Lemma on_files_Ret {A} (m : M OS A) s a s' : on_files m s = Ret a s' → ∃ o, m s.1 = Ret a o ∧ s' = (o, s.2).
Proof. unfold on_files, zoom. destruct (m s.1); [intros [= <- <-]; eauto|done..]. Qed.
Lemma load_from_flags_guarded kubeconfig master o rc o' :
  load_from_flags kubeconfig master o = Ret (inr rc) o' → guarded rc.
Proof.
  intros (s & Hc & _)%with_var_inv. apply bind_Ret_inv in Hc as (c & s1 & _ & H1). destruct c as [|c]; [done|].
  apply bind_Ret_inv in H1 as (mc & s2 & Hm & H2). destruct mc as [|mc]; [done|].
  apply on_files_Ret in Hm as (o1 & Hm & _). apply on_files_Ret in H2 as (o2 & H2 & _).
  apply bind_Ret_inv in H2 as (dc & o3 & _ & H3). apply bind_Ret_inv in H3 as (possible & o4 & _ & H4).
  destruct dc as [|dc]; [injection H4 as <- _; by apply ClientConfig_spec in Hm as [? _]|].
  destruct (possible && _); [|injection H4 as <- _; by apply ClientConfig_spec in Hm as [? _]].
  apply bind_Ret_inv in H4 as (ic & o5 & Hi & H5). destruct ic as [|ic]; [done|]. injection H5 as <- _.
  by eapply InClusterConfig_guarded.
Qed.

(** ** The server *)

(** The first text that is not empty. *)
Fixpoint first_of (l : list string) : string :=
  match l with [] => "" | s :: l => if decide (s = "") then first_of l else s end.

Lemma Merge_Cluster_Server dst src d : deepMerge dst src = Some d →
  Cluster.Server d = pick (Cluster.Server dst) (Cluster.Server src).
Proof.
  unfold deepMerge at 1, Cluster.Merge_Cluster. rewrite !merge_string, merge_bool. cbn [mbind option_bind].
  destruct (deepMerge (Cluster.Extensions dst) _); [|done]. cbn. by intros [= <-].
Qed.
Lemma getCluster_Server c k : getCluster c = Some k →
  ∃ name, getClusterName c = Some name ∧
    Cluster.Server k = first_of [Cluster.Server (over_ClusterInfo (overrides c));
      from_option Cluster.Server "" (get (Clusters (config c)) name);
      RESTConfig.environ "KUBERNETES_MASTER"; "http://localhost:8080"].
Proof.
  unfold getCluster. destruct (getClusterName c) as [name|]; [|done]. cbn [mbind option_bind]. intros Hk.
  exists name. split; [done|]. revert Hk. unfold merged. cbn [app merge_all].
  destruct (deepMerge Cluster.zero DefaultCluster) as [d1|] eqn:E1; [|done]. cbn [mbind option_bind].
  destruct (deepMerge d1 EnvVarCluster) as [d2|] eqn:E2; [|done]. cbn [mbind option_bind].
  apply Merge_Cluster_Server in E1, E2. rewrite E1 in E2. unfold pick, EnvVarCluster, server_only in E2. cbn in E2.
  cbn [first_of]. unfold get.
  destruct (Clusters (config c) ≫= lookup name) as [f|]; cbn [app merge_all from_option].
  - destruct (deepMerge d2 f) as [d3|] eqn:E3; [|done]. cbn [mbind option_bind].
    destruct (deepMerge d3 _) as [d4|] eqn:E4; [|done]. intros [= <-].
    apply Merge_Cluster_Server in E3, E4. rewrite E4, E3, E2. unfold pick. repeat case_decide; done.
  - destruct (deepMerge d2 _) as [d4|] eqn:E4; [|done]. intros [= <-].
    apply Merge_Cluster_Server in E4. rewrite E4, E2. unfold pick. repeat case_decide; done.
Qed.

(** A configuration of the files without a context, and the rest as the flags have it. *)
Definition bare (server : string) : DirectClientConfig :=
  mkDirect NewConfig "" (mkOverrides AuthInfo.zero (server_only server) KubeContext.zero "") None.
Definition default_server : string := first_of [RESTConfig.environ "KUBERNETES_MASTER"; "http://localhost:8080"].

Lemma Merge_Config_zero (c : RESTConfig.Config) : deepMerge c RESTConfig.zero_Config = Some c.
Proof.
  destruct c as [h p x [t g b] u w k [a1 a2 a3 a4 a5 a6] i a q n]. unfold deepMerge. cbn.
  by destruct g, b, i.
Qed.
Lemma getCluster_bare server : getCluster (bare server) = Some (server_only (first_of [server; default_server])).
Proof.
  unfold getCluster, bare, default_server, getClusterName, merged, EnvVarCluster. cbn [over_ClusterInfo overrides].
  generalize (RESTConfig.environ "KUBERNETES_MASTER"). intros env. destruct env, server; reflexivity.
Qed.

Lemma getAuthInfo_bare server : getAuthInfo (bare server) = Some AuthInfo.zero.
Proof. reflexivity. Qed.
Lemma first_default server : first_of [server; default_server] ≠ "".
Proof. unfold default_server. cbn. by repeat case_decide. Qed.

Lemma or_panic_Some {S A} (a : A) (s : S) : or_panic (Some a) s = Ret a s.
Proof. done. Qed.
Lemma validateAuthInfo_zero name o : validateAuthInfo name AuthInfo.zero o = Ret [] o.
Proof. done. Qed.
Lemma validateClusterInfo_server name s o : s ≠ "" → validateClusterInfo name (server_only s) o = Ret [] o.
Proof.
  intros Hs. unfold validateClusterInfo. rewrite decide_False by (by intros [= ->]). cbn [Cluster.Server server_only].
  by rewrite (decide_False (P := s = "")).
Qed.

Lemma ClientConfig_bare server o :
  ClientConfig_ (bare server) o =
    Ret (inr (RESTConfig.set_Host (host_of (first_of [server; default_server])) RESTConfig.zero_Config)) o.
Proof.
  pose proof (first_default server) as Hne.
  assert (ConfirmUsable_ (bare server) o = Ret None o) as Hu.
  { unfold ConfirmUsable_. rewrite getCluster_bare, getAuthInfo_bare. run (or_panic_Some "" o). run (or_panic_Some _ o).
    run (validateAuthInfo_zero "" o). run (or_panic_Some "" o). run (or_panic_Some _ o).
    by run (validateClusterInfo_server "" _ o Hne). }
  unfold ClientConfig_. run Hu. rewrite getCluster_bare, getAuthInfo_bare. generalize (first_of [server; default_server]). intros s.
  run (or_panic_Some _ o). run (or_panic_Some _ o). cbv zeta.
  cbn [Cluster.Server server_only]. set (b := RESTConfig.set_Host _ _).
  destruct (RESTConfig.IsConfigTransportTLS b); [|done].
  assert (getUserIdentificationPartialConfig AuthInfo.zero (fallbackReader (bare server)) = Some RESTConfig.zero_Config) as -> by done.
  assert (getServerIdentificationPartialConfig (server_only s) = Some RESTConfig.zero_Config) as -> by done.
  run (or_panic_Some _ o). run (mergo_Merge_Some _ _ _ o (Merge_Config_zero b)).
  run (or_panic_Some _ o). by run (mergo_Merge_Some _ _ _ o (Merge_Config_zero b)).
Qed.

(** ** Loading *)

Lemma Stat_ok o path : faults o = [] →
  Stat path o = Ret (match files o !! path with Some _ => None | None => Some ErrNotExist end) o.
Proof. destruct o as [fs flts es]. cbn. intros ->. unfold Stat, next_fault. m_unfold. cbn. by destruct (fs !! path). Qed.

(** The process runs in a pod: it has the variables and the file of a service account. *)
Definition in_pod (o : OS) : bool :=
  bool_decide (RESTConfig.environ "KUBERNETES_SERVICE_HOST" ≠ "") &&
  bool_decide (RESTConfig.environ "KUBERNETES_SERVICE_PORT" ≠ "") &&
  match files o !! RESTConfig.token_file with Some _ => true | None => false end.
Lemma Possible_ok o : faults o = [] → Possible o = Ret (in_pod o) o.
Proof. intros Hf. unfold Possible, in_pod. run (Stat_ok o RESTConfig.token_file Hf). by destruct (files o !! _). Qed.

(** A configuration that is the default one is replaced by that of the cluster. *)
Definition or_cluster (o : OS) (rc : RESTConfig.Config) : outcome OS (config_error + RESTConfig.Config) :=
  if in_pod o && bool_decide (rc = RESTConfig.set_Host (host_of default_server) RESTConfig.zero_Config) then
    (r ← RESTConfig.InClusterConfig;
     mret match (r : string + RESTConfig.Config) with inl err => inl (Message err) | inr c => inr c end) o
  else Ret (inr rc) o.
Lemma first_of_default : first_of [""; default_server] = default_server.
Proof. unfold default_server. cbn. by repeat case_decide. Qed.
Lemma in_cluster_ok o rc : faults o = [] → in_cluster rc o = or_cluster o rc.
Proof.
  intros Hf. unfold in_cluster, or_cluster. change DefaultClientConfig with (bare "").
  run (ClientConfig_bare "" o). run (Possible_ok o Hf). rewrite first_of_default.
  by destruct (in_pod o && _).
Qed.

(** Merging into a configuration all of whose maps have been made. *)
Record all_made (c : Config) : Prop := {
  am_clusters : is_Some (Clusters c);
  am_users : is_Some (AuthInfos c);
  am_contexts : is_Some (Contexts c);
  am_extensions : is_Some (Extensions c);
  am_preferences : is_Some (Preferences.Extensions (Preferences c))
}.
Lemma New_made : all_made NewConfig. Proof. split; by eexists. Qed.

Definition joined {A} (d s : gomap A) : gomap A := Some (default ∅ d ∪ default ∅ s).
Lemma merge_joined {A} (d s : gomap A) : is_Some d → deepMerge d s = Some (joined d s).
Proof. intros [m ->]. destruct s as [s|]; [done|]. unfold joined. cbn. by rewrite (right_id_L ∅ (∪)). Qed.
Lemma Merge_Preferences_made dst src : is_Some (Preferences.Extensions dst) →
  ∃ p, deepMerge dst src = Some p ∧ is_Some (Preferences.Extensions p).
Proof.
  intros Hd. unfold deepMerge, Preferences.Merge_Preferences. rewrite merge_bool. cbn [mbind option_bind].
  rewrite merge_joined by done. eexists. split; [reflexivity|]. by eexists.
Qed.
Lemma Merge_made dst src : all_made dst → ∃ d, deepMerge dst src = Some d ∧ all_made d ∧
  Clusters d = joined (Clusters dst) (Clusters src) ∧ AuthInfos d = joined (AuthInfos dst) (AuthInfos src) ∧
  Contexts d = joined (Contexts dst) (Contexts src) ∧ CurrentContext d = pick (CurrentContext dst) (CurrentContext src).
Proof.
  intros [H1 H2 H3 H4 H5]. unfold deepMerge at 1, Merge_Config. rewrite !merge_string. cbn [mbind option_bind].
  destruct (Merge_Preferences_made _ (Preferences src) H5) as (p & -> & Hp). cbn [mbind option_bind].
  rewrite !merge_joined by done. cbn [mbind option_bind]. eexists. split; [reflexivity|].
  split; [split; [by eexists..|done]|]. by split_and!.
Qed.
Lemma merge_all_made dst srcs : all_made dst → ∃ d, merge_all dst srcs = Some d ∧ all_made d.
Proof.
  revert dst. induction srcs as [|src srcs IH]; intros dst Hd; [by exists dst|]. cbn [merge_all].
  destruct (Merge_made dst src Hd) as (d & -> & Hd' & _). by apply IH.
Qed.

(** The paths are resolved in place, and nothing else changes. *)
Lemma resolve_all_kept {A B} (f : A → B) (origin : A → string) resolve keys :
  (∀ base x, f (resolve base x) = f x) → ∀ m k, f <$> (resolve_all origin resolve keys m).1 !! k = f <$> m !! k.
Proof.
  intros Hf. induction keys as [|key keys IH]; intros m k; [done|]. cbn [resolve_all].
  destruct (m !! key) as [x|] eqn:Hx; [|apply IH]. case_decide; [apply IH|]. destruct (Abs _) as [err|base]; [done|].
  rewrite IH. destruct (decide (k = key)) as [->|Hk]; [|by rewrite lookup_insert_ne].
  rewrite lookup_insert_eq, Hx. cbn. by rewrite Hf.
Qed.
Lemma resolve_map_kept {A B} (f : A → B) (origin : A → string) resolve m k :
  (∀ base x, f (resolve base x) = f x) → f <$> get (resolve_map origin resolve m).1 k = f <$> get m k.
Proof.
  intros Hf. destruct m as [m|]; [|done]. unfold resolve_map, get.
  pose proof (resolve_all_kept f origin resolve (map_range m) Hf m k) as E. by destruct (resolve_all _ _ _ m).
Qed.
Lemma ResolveLocalPaths_kept c k :
  Cluster.Server <$> get (Clusters (ResolveLocalPaths c).1) k = Cluster.Server <$> get (Clusters c) k ∧
  Contexts (ResolveLocalPaths c).1 = Contexts c ∧ CurrentContext (ResolveLocalPaths c).1 = CurrentContext c.
Proof.
  unfold ResolveLocalPaths.
  pose proof (resolve_map_kept Cluster.Server Cluster.LocationOfOrigin resolve_Cluster (Clusters c) k (λ _ _, eq_refl)) as E.
  destruct (resolve_map Cluster.LocationOfOrigin resolve_Cluster (Clusters c)) as [cl [err|]]; [by cbn|].
  cbn [AuthInfos]. destruct (resolve_map AuthInfo.LocationOfOrigin resolve_AuthInfo (AuthInfos c)) as [au err]. by cbn.
Qed.

(** What [Load] makes of files that have been read. *)
Definition merge_files (kubeconfigs : list Config) : option Config :=
  mapConfig ← merge_all NewConfig kubeconfigs;
  nonMapConfig ← merge_all NewConfig (reverse kubeconfigs);
  merge_all NewConfig [mapConfig; nonMapConfig].
Lemma merge_files_made kubeconfigs : ∃ d, merge_files kubeconfigs = Some d ∧ all_made d.
Proof.
  unfold merge_files.
  destruct (merge_all_made NewConfig kubeconfigs New_made) as (d1 & -> & _). cbn [mbind option_bind].
  destruct (merge_all_made NewConfig (reverse kubeconfigs) New_made) as (d2 & -> & _). cbn [mbind option_bind].
  apply merge_all_made, New_made.
Qed.
Lemma Load_flags path o : faults o = [] →
  Load (mkRules path [] None false) o =
    if decide (path = "") then Ret (Some NewConfig, None) o
    else match files o !! path with
         | None => Ret (None, Some (FileError ErrNotExist)) o
         | Some _ =>
             (files ← load_files [path];
              d ← or_panic (merge_files files.2);
              mret (Some (ResolveLocalPaths d).1,
                    NewAggregate (files.1 ++ option_list (ResolveLocalPaths d).2))) o
         end.
Proof.
  intros Hf. unfold Load. cbn [MigrationRules Migrate ExplicitPath DoNotResolvePaths Precedence].
  rewrite bind_unfold. cbn [mret M_ret]. destruct (decide (path = "")) as [->|Hp].
  - rewrite bind_unfold. cbn [mret M_ret]. rewrite bind_unfold. cbn [mret M_ret load_files].
    assert (∀ A (f : A → string) r keys, resolve_all f r keys ∅ = (∅, None)) as Hr.
    { intros A f r keys. induction keys as [|k keys IH]; [done|]. cbn. by rewrite lookup_empty. }
    change (merge_all NewConfig []) with (Some NewConfig). change (merge_all NewConfig (reverse [])) with (Some NewConfig).
    run (or_panic_Some NewConfig o). run (or_panic_Some NewConfig o).
    change (merge_all NewConfig [NewConfig; NewConfig]) with (Some NewConfig). run (or_panic_Some NewConfig o).
    unfold ResolveLocalPaths, resolve_map. cbn [Clusters AuthInfos NewConfig]. by rewrite !Hr.
  - rewrite (bind_Ret _ _ _ (if files o !! path then None else Some ErrNotExist) o).
    2: { run (Stat_ok o path Hf). by destruct (files o !! path). }
    destruct (files o !! path); [|done]. apply bind_ext. intros [errs cs] o1. cbn [fst snd]. unfold merge_files.
    destruct (merge_all_made NewConfig cs New_made) as (d1 & -> & _). run (or_panic_Some d1 o1).
    destruct (merge_all_made NewConfig (reverse cs) New_made) as (d2 & -> & _). run (or_panic_Some d2 o1).
    cbn [mbind option_bind]. destruct (merge_all_made NewConfig [d1; d2] New_made) as (d & -> & _).
    run (or_panic_Some d o1). run (or_panic_Some d o1). destruct (ResolveLocalPaths d) as [c err]. by destruct err.
Qed.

→ Work task:
Whenever a line of the records holds the string "injection", pick it out and copy it.

→ Problem solution:
  destruct dc as [|dc]; [injection H4 as <- _; by apply ClientConfig_spec in Hm as [? _]|].
  destruct (possible && _); [|injection H4 as <- _; by apply ClientConfig_spec in Hm as [? _]].
  apply bind_Ret_inv in H4 as (ic & o5 & Hi & H5). destruct ic as [|ic]; [done|]. injection H5 as <- _.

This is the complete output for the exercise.